*Your instructions:* The required result is a copy of each line below in which "isInterestedIn" appears.

+===+

(** X10: without mass mode a resolution that returns has found exactly
    one host; with or without it, the hosts are pairwise distinct. *)
Theorem resolution_hosts (config : option (list string)) (g g' : globals)
    (t : list event) :
  extract_hosts config g = (t, Return g') →
  NoDup (HOSTS g') ∧ (MASS_MODE g = false → ∃ h, HOSTS g' = [h]).
Proof.
  intros H. split; [by eapply extract_hosts_NoDup|].
  intros Hm. rewrite extract_hosts_unfold in H. simpl in H. rewrite Hm in H.
  destruct (1 <? length (candidates config (PATTERN g)))%nat eqn:Hl; [done|].
  simpl in H. injection H as _ <-. simpl.
  apply Nat.ltb_ge in Hl.
  destruct (candidates config (PATTERN g)) as [|h [|h2 l]]; [by eexists..|].
  simpl in Hl. lia.
Qed.

Lemma resolution_hosts_witness :
  NoDup ["web1.example.com"; "web2.example.com"].
Proof.
  apply (resolution_hosts (Some example_config)
           (assign_globals (args_of true "web" ["uptime"]))
           (with_hosts (assign_globals (args_of true "web" ["uptime"])) ""
              ["web1.example.com"; "web2.example.com"])
           [ReadConfig]).
  by vm_compute.
Defined.

Lemma tokens_command_truthy (fifo : fifo_oracle) (g : globals)
    (c1 c2 : string) (rest : list string) :
  COMMAND g = c1 :: c2 :: rest → Py.truthy (wrap_remote_command fifo g) = true.
Proof.
  intros H. rewrite (wrap_remote_command_tokens fifo g c1 c2 rest H).
  unfold sudo_prefix. by destruct (SUDO_MODE g).
Qed.

Lemma host_buffer_some (env : environment) (g : globals) (h entry : string) :
  Py.truthy (wrap_remote_command (fifo env h) g) = true →
  open_target env (out_name h) = Entry entry →
  is_Some (host_buffer env g h).
Proof.
  intros Ht Ho.
  destruct (ssh_connect env h (USERNAME g)) as [e|exec] eqn:Hc.
  - rewrite (host_buffer_fails env g h e entry) by (done || by left). by eexists.
  - destruct (exec (wrap_remote_command (fifo env h) g) (SUDO_MODE g))
      as [e|out err st] eqn:He.
    + rewrite (host_buffer_fails env g h e entry) by (done || right; by exists exec).
      by eexists.
    + rewrite (host_buffer_ran env g h entry exec out err st) by done. by eexists.
Qed.

(** X8: a mass run with a command of two or more tokens that passes the
    validation, whose log file is absent or can be opened, and in which
    the output file of some resolved host is an entry of the temporary
    directory, ends with the uncaught [OSError] of [os.rmdir], after the
    report: that host leaves its file, and the files are never removed
    from the directory. *)
Theorem mass_run_ends_with_oserror (args : arguments)
    (config : option (list string)) (env : environment) (sched : list nat)
    (listdir : listdir_oracle) (c1 c2 : string) (rest : list string)
    (h entry : string) :
  arg_mass args = true →
  arg_pattern args ∉ help_patterns →
  arg_command args = c1 :: c2 :: rest →
  (∀ cmd, cmd ∈ forbidden_commands →
          Py.contains cmd (Py.join " " (arg_command args)) = false) →
  log_ready env (assign_globals args) →
  h ∈ resolved_hosts config (arg_pattern args) →
  open_target env (out_name h) = Entry entry →
  (main args config env sched listdir).2 = Raise "OSError".
Proof.
  intros Hm Hp Hc Hok Hlog Hh Ho.
  assert (validate_input args = ([], Return (assign_globals args))) as Hv.
  { rewrite (validate_input_mass args c1 (c2 :: rest) Hm Hc).
    by rewrite validate_command_ok. }
  rewrite (main_unfold_ready _ _ _ _ _ _ Hp Hv Hlog).
  pose proof (extract_hosts_returns config (assign_globals args) (or_introl Hm)) as He.
  set (g1 := with_hosts (assign_globals args) _ _) in He.
  destruct (bind_snd (extract_hosts config (assign_globals args))
              (λ g, if MASS_MODE g then parallel_execute env sched listdir g
                    else execute_ssh_command env g) g1) as [E2 _];
    [by rewrite He|].
  rewrite E2. change (MASS_MODE g1) with (arg_mass args). rewrite Hm.
  unfold parallel_execute. change (MASS_MODE g1) with (arg_mass args). rewrite Hm.
  unfold mbind, prog_bind, emit. simpl.
  rewrite bool_decide_eq_false_2; [done|].
  rewrite (fleet_files_empty_iff env sched g1). intros Hn.
  specialize (Hn h Hh).
  destruct (host_buffer_some env g1 h entry
              (tokens_command_truthy (fifo env h) g1 c1 c2 rest Hc) Ho) as [b Hb].
  congruence.
Qed.

Lemma mass_run_ends_with_oserror_witness :
  (main (args_of true "web" ["ls"; "-l"]) (Some example_config)
        example_env [0; 1; 1; 0]%nat reversed_listing).2 = Raise "OSError".
Proof.
  apply (mass_run_ends_with_oserror (args_of true "web" ["ls"; "-l"])
           (Some example_config) example_env [0; 1; 1; 0]%nat reversed_listing
           "ls" "-l" [] "web1.example.com" "web1.example.com.out").
  - reflexivity.
  - unfold help_patterns. not_among.
  - reflexivity.
  - intros cmd H. unfold forbidden_commands in H.
    repeat (apply elem_of_cons in H as [->|H]; [by vm_compute|]).
    by apply elem_of_nil in H.
  - by left.
  - apply (bool_decide_unpack _). by vm_compute.
  - by vm_compute.
Defined.

(** ** The SSH options *)

Lemma assign_globals_options (a b : arguments) :
  same_but_options a b →
  assign_globals a = with_options (assign_globals b) (SSH_OPTIONS (assign_globals a)).
Proof.
  intros (H1 & H2 & H3 & H4 & H5 & H6 & H7). unfold assign_globals, with_options.
  simpl. by rewrite H1, H2, H3, H4, H5, H6, H7.
Qed.

Lemma extract_hosts_options (config : option (list string)) (g : globals)
    (o : list string) :
  extract_hosts config (with_options g o) =
    ((extract_hosts config g).1,
     match (extract_hosts config g).2 with
     | Return g' => Return (with_options g' o)
     | Exit c => Exit c
     | Raise e => Raise e
     end).
Proof. rewrite !extract_hosts_unfold. simpl. by destruct (_ && _). Qed.

Lemma run_after_resolution_options (config : option (list string))
    (env : environment) (sched : list nat) (listdir : listdir_oracle)
    (g : globals) (o : list string) :
  (g' ← extract_hosts config (with_options g o);
   if MASS_MODE g' then parallel_execute env sched listdir g'
   else execute_ssh_command env g') =
  (g' ← extract_hosts config g;
   if MASS_MODE g' then parallel_execute env sched listdir g'
   else execute_ssh_command env g').
Proof.
  rewrite extract_hosts_options. unfold mbind, prog_bind. simpl.
  by destruct (extract_hosts config g) as [t [g'|c|e]].
Qed.

Lemma run_after_validation_options (config : option (list string))
    (env : environment) (sched : list nat) (listdir : listdir_oracle)
    (g : globals) (o : list string) :
  (setup_logging env (with_options g o);;
   g' ← extract_hosts config (with_options g o);
   if MASS_MODE g' then parallel_execute env sched listdir g'
   else execute_ssh_command env g') =
  (setup_logging env g;;
   g' ← extract_hosts config g;
   if MASS_MODE g' then parallel_execute env sched listdir g'
   else execute_ssh_command env g').
Proof.
  change (setup_logging env (with_options g o)) with (setup_logging env g).
  destruct (setup_logging_cases env g) as [Hl|(e & Ht & Ho)].
  - rewrite !(bind_return _ _ _ (setup_logging_ready env g Hl)).
    apply run_after_resolution_options.
  - by rewrite !(bind_raise _ _ _ _ (setup_logging_raises env g e Ht Ho)).
Qed.

(** X14: the options [-X], [-p], [-L] and [-D] are stored in
    [SSH_OPTIONS] and never read again: two runs whose arguments differ
    only in these options do the same, event for event. *)
Theorem ssh_options_never_used (a b : arguments)
    (config : option (list string)) (env : environment) (sched : list nat)
    (listdir : listdir_oracle) :
  same_but_options a b →
  main a config env sched listdir = main b config env sched listdir.
Proof.
  intros Hs. pose proof (assign_globals_options a b Hs) as Hg.
  destruct Hs as (_ & _ & _ & Hm & _ & Hp & Hc).
  unfold main. rewrite Hp. case_bool_decide; [done|].
  unfold validate_input.
  change (MASS_MODE (assign_globals a)) with (arg_mass a).
  change (MASS_MODE (assign_globals b)) with (arg_mass b).
  change (COMMAND (assign_globals a)) with (arg_command a).
  change (COMMAND (assign_globals b)) with (arg_command b).
  rewrite Hm, Hc. destruct (arg_mass b), (arg_command b) as [|c l]; [done| | |].
  - assert (validate_command (assign_globals a) = validate_command (assign_globals b))
      as -> by by rewrite Hg.
    destruct (validate_command_cases (assign_globals b)) as [E|E]; rewrite E; [|done].
    rewrite !(bind_return _ _ _ eq_refl), !(bind_return (mret _) _ _ eq_refl).
    rewrite Hg. apply run_after_validation_options.
  - rewrite !(bind_return (mret _) _ _ eq_refl).
    rewrite Hg. apply run_after_validation_options.
  - rewrite !(bind_return (mret _) _ _ eq_refl).
    rewrite Hg. apply run_after_validation_options.
Qed.

Lemma ssh_options_never_used_witness :
  main {| arg_debug := false; arg_verbose := false; arg_x11 := true;
          arg_port := "2222"; arg_local_forward := "8080:localhost:80";
          arg_dynamic_forward := ""; arg_log_file := ""; arg_mass := false;
          arg_sudo := false; arg_pattern := "db1"; arg_command := ["uptime"] |}
       (Some example_config) example_env [] elements
  = main (args_of false "db1" ["uptime"]) (Some example_config) example_env [] elements.
Proof.
  apply ssh_options_never_used. by repeat split.
Defined.

(** ** The registry and the enumeration *)

Lemma declare_aliases_spec (r : registry) (l : list string) :
  hosts_set (foldl declare_alias r l)
    = list_to_set (filter (λ h, ¬ is_wildcard h) l) ∪ hosts_set r ∧
  current_host (foldl declare_alias r l)
    = default (current_host r) (last (filter (λ h, ¬ is_wildcard h) l)) ∧
  hostnames (foldl declare_alias r l) = hostnames r.
Proof.
  revert r. induction l as [|h l IH]; intros r; simpl.
  - split; [by rewrite (left_id_L ∅ (∪)) | done].
  - destruct (IH (declare_alias r h)) as (Hs & Hc & Hn).
    rewrite Hs, Hc, Hn, filter_cons. clear IH Hs Hc Hn.
    destruct (decide (¬ is_wildcard h)) as [W|W].
    + rewrite declare_alias_plain by done. simpl. split; [|split; [|done]].
      * rewrite (assoc_L (∪)). f_equal. apply (comm_L (∪)).
      * rewrite last_cons. by destruct (last _).
    + rewrite declare_alias_wildcard; [done|]. by destruct (decide (is_wildcard h)).
Qed.

(** X20: on a [Host] line every alias without wildcard joins the set of
    aliases and the last of them becomes the current host, so that the
    [Hostname] lines that follow give their address to that alias only;
    the addresses recorded before are left as they are. *)
Theorem host_line_aliases (r : registry) (line : string) :
  Py.startswith "Host " (Py.strip line) = true →
  let aliases := filter (λ h, ¬ is_wildcard h) (tail (Py.split (Py.strip line))) in
  hosts_set (parse_line r line) = list_to_set aliases ∪ hosts_set r ∧
  current_host (parse_line r line) = default (current_host r) (last aliases) ∧
  hostnames (parse_line r line) = hostnames r.
Proof.
  intros H. unfold parse_line. rewrite H.
  apply prefix_spec in H as [post H]. rewrite H.
  change (negb (Py.truthy ("Host " +:+ post)) || Py.startswith "#" ("Host " +:+ post))
    with false.
  rewrite <- H. apply declare_aliases_spec.
Qed.

Lemma host_line_aliases_witness :
  current_host (parse_line empty_registry "Host web1 *.example.com web2 *") = "web2".
Proof.
  destruct (host_line_aliases empty_registry "Host web1 *.example.com web2 *")
    as (_ & -> & _); [by vm_compute|]. by vm_compute.
Defined.

Lemma parse_line_closed (r : registry) (line : string) :
  ((current_host r = "" ∨ current_host r ∈ hosts_set r) ∧
   ∀ a, is_Some (hostnames r !! a) → a ∈ hosts_set r ∧ a ≠ "") →
  (current_host (parse_line r line) = "" ∨
   current_host (parse_line r line) ∈ hosts_set (parse_line r line)) ∧
  ∀ a, is_Some (hostnames (parse_line r line) !! a) →
       a ∈ hosts_set (parse_line r line) ∧ a ≠ "".
Proof.
  intros [Hc Hn]. unfold parse_line.
  destruct (_ || _); [done|].
  destruct (Py.startswith "Host " _).
  { destruct (declare_aliases_spec r (tail (Py.split (Py.strip line))))
      as (-> & -> & ->).
    split.
    - destruct (last _) as [h|] eqn:El; simpl.
      + right. apply elem_of_union. left. apply elem_of_list_to_set.
        by apply last_Some_elem_of.
      + destruct Hc as [?|?]; [by left | right]. apply elem_of_union. by right.
    - intros a Ha. destruct (Hn a Ha). split; [|done]. apply elem_of_union. by right. }
  destruct (Py.startswith "Hostname " _); [|done].
  destruct (Py.truthy (current_host r)) eqn:Ht; [|done].
  destruct (Py.split _) as [|? [|value ?]]; [done..|]. simpl.
  split; [done|]. intros a. rewrite lookup_insert. case_decide; [|by apply Hn].
  subst a. intros _. destruct Hc as [E|E]; [by rewrite E in Ht|].
  split; [done|]. intros E'. by rewrite E' in Ht.
Qed.
(** X3. Attaching the same observer twice yields one notification per
    event: after two [attach] calls for an observer that was not attached,
    [notify] calls the [update] of the observers that were there, in order,
    and then the new observer's, once, if it is interested in the event's
    type. *)
Theorem X3_observer_attached_twice_is_notified_once
    (observer : ObserverObject) (observers : list ObserverObject)
    (event : DomainEvent Payload) (w : Ext Env Payload) :
  includes observers observer = false ->
  exists acts,
    actions (fst (subject_notify (attach observer (attach observer observers)) event w))
    = actions w ++ acts
    /\ invoked acts
       = map (fun o => LUpdate (getName o) event)
             (interestedObservers (map object_observer observers) event)
         ++ (if isInterestedIn (object_observer observer) (event_type event)
             then [LUpdate (getName (object_observer observer)) event]
             else []).
Proof.
  intros Hnew.
  assert (E : attach observer (attach observer observers) = observers ++ [observer]).
  { unfold attach. rewrite Hnew, includes_app, Hnew. cbn. now rewrite Nat.eqb_refl. }
  rewrite E. unfold subject_notify.
  destruct (notify_invoked (map object_observer (observers ++ [observer])) event w)
    as (acts & Ha & Hi).
  exists acts. split; [exact Ha|].
  rewrite Hi. unfold interestedObservers.
  rewrite map_app, filter_app, map_app. f_equal.
  cbn [map filter].
  now destruct (isInterestedIn (object_observer observer) (event_type event)).
Qed.
End Subject.

(** * The application as [onModuleInit] wires it
      (modules/event-processor/event-processor.service.ts,
       modules/order/strategies/order-processor.strategy.ts,
       modules/notification/strategies/notification-processor.strategy.ts,
       modules/audit/observers/audit.observer.ts) *)

Section Wiring.

Variable Env : Type.
Variable Payload : Type.
Variable uuidv4 : nat -> string.

Local Abbreviation EventProcessorStrategy := (EventProcessorStrategy Env Payload).
Local Abbreviation ConcreteEventProcessorFactory := (ConcreteEventProcessorFactory Env Payload).
Local Abbreviation World := (World Env Payload).

(** [OrderProcessorStrategy], as the registry and the batch service see it:
    [canHandle] is [[ORDER_CREATED, ORDER_UPDATED, ORDER_CANCELLED].includes],
    the batch size is 25 and batching is on. *)
Definition OrderProcessorStrategy
    (process : DomainEvent Payload -> Behaviour Env unit) : EventProcessorStrategy :=
  mkStrategy
    (fun eventType =>
       existsb (fun t => keqb t eventType) [ORDER_CREATED; ORDER_UPDATED; ORDER_CANCELLED])
    process 25 true.

(** [NotificationProcessorStrategy]: [canHandle] is
    [eventType === NOTIFICATION_REQUESTED], the batch size is 100 and
    batching is on. *)
Definition NotificationProcessorStrategy
    (process : DomainEvent Payload -> Behaviour Env unit) : EventProcessorStrategy :=
  mkStrategy (fun eventType => keqb eventType NOTIFICATION_REQUESTED) process 100 true.

(** [AuditObserver]: interested in [Object.values(EventType)]. *)
Definition AuditObserver
    (update : DomainEvent Payload -> Behaviour Env unit) : EventObserver Env Payload :=
  mkObserver "AuditObserver" EventType_values update.

(** [initializeProcessors]: the processor list of the shared factory is
    overwritten and [initializeRegistry] runs again on the same map. *)
Definition initializeProcessors (orderProcessor notificationProcessor : EventProcessorStrategy)
    (processorFactory : ConcreteEventProcessorFactory) : ConcreteEventProcessorFactory :=
  reinitialize [orderProcessor; notificationProcessor] processorFactory.

Definition initializeObservers (auditObserver : ObserverObject Env Payload)
    (eventSubject : list (ObserverObject Env Payload)) : list (ObserverObject Env Payload) :=
  attach auditObserver eventSubject.

(** The dispatcher after [onModuleInit], from the providers of
    [CommonModule]: [new ConcreteEventProcessorFactory([])] and a new
    [EventSubject]. *)
Definition onModuleInit (batchSize batchTimeout : Z)
    (orderProcessor notificationProcessor : EventProcessorStrategy)
    (auditObserver : ObserverObject Env Payload) : EventProcessorService Env Payload :=
  mkDispatcher
    (map (@object_observer Env Payload) (initializeObservers auditObserver []))
    (mkBatchService batchSize batchTimeout
       (initializeProcessors orderProcessor notificationProcessor (newFactory []))).

(** X4. Running the registration again never removes an entry: after
    [initializeRegistry] has run over a new processor list [ps] on a
    registry that was already filled, a type that some handler of [ps]
    claims goes to the last such handler, and a type that none of them
    claims still goes to the handler it had before. *)
Theorem X4_registration_overwrites_and_never_removes
    (ps : list EventProcessorStrategy) (f : ConcreteEventProcessorFactory)
    (t : EventType) :
  createProcessor (reinitialize ps f) t
  = match lastHandlerFor ps t with
    | Some p => Some p
    | None => createProcessor f t
    end
  /\ (In t (getSupportedEventTypes f) ->
      In t (getSupportedEventTypes (reinitialize ps f)))
  /\ (forall p, In p ps -> canHandle p t = true ->
      In t (getSupportedEventTypes (reinitialize ps f))).
Proof.
  assert (G : JsMap.get t (processorRegistry (reinitialize ps f))
              = match lastHandlerFor ps t with
                | Some p => Some (fun _ : unit => p)
                | None => JsMap.get t (processorRegistry f)
                end).
  { unfold reinitialize, initializeRegistry. cbn [processorRegistry processors].
    apply get_fold_registerProcessor. }
  split; [|split].
  - unfold createProcessor. rewrite G.
    now destruct (lastHandlerFor ps t).
  - unfold getSupportedEventTypes. rewrite <- !JsMap.get_Some_keys.
    intros [v Hv]. rewrite G, Hv.
    destruct (lastHandlerFor ps t); eauto.
  - intros p Hin Hc. unfold getSupportedEventTypes. rewrite <- JsMap.get_Some_keys.
    rewrite G. destruct (lastHandlerFor ps t) as [q|] eqn:L; [eauto|].
    rewrite (proj1 (lastHandlerFor_None ps t) L p Hin) in Hc. discriminate.
Qed.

+===+

*Solution for this problem:*
         ++ (if isInterestedIn (object_observer observer) (event_type event)
  now destruct (isInterestedIn (object_observer observer) (event_type event)).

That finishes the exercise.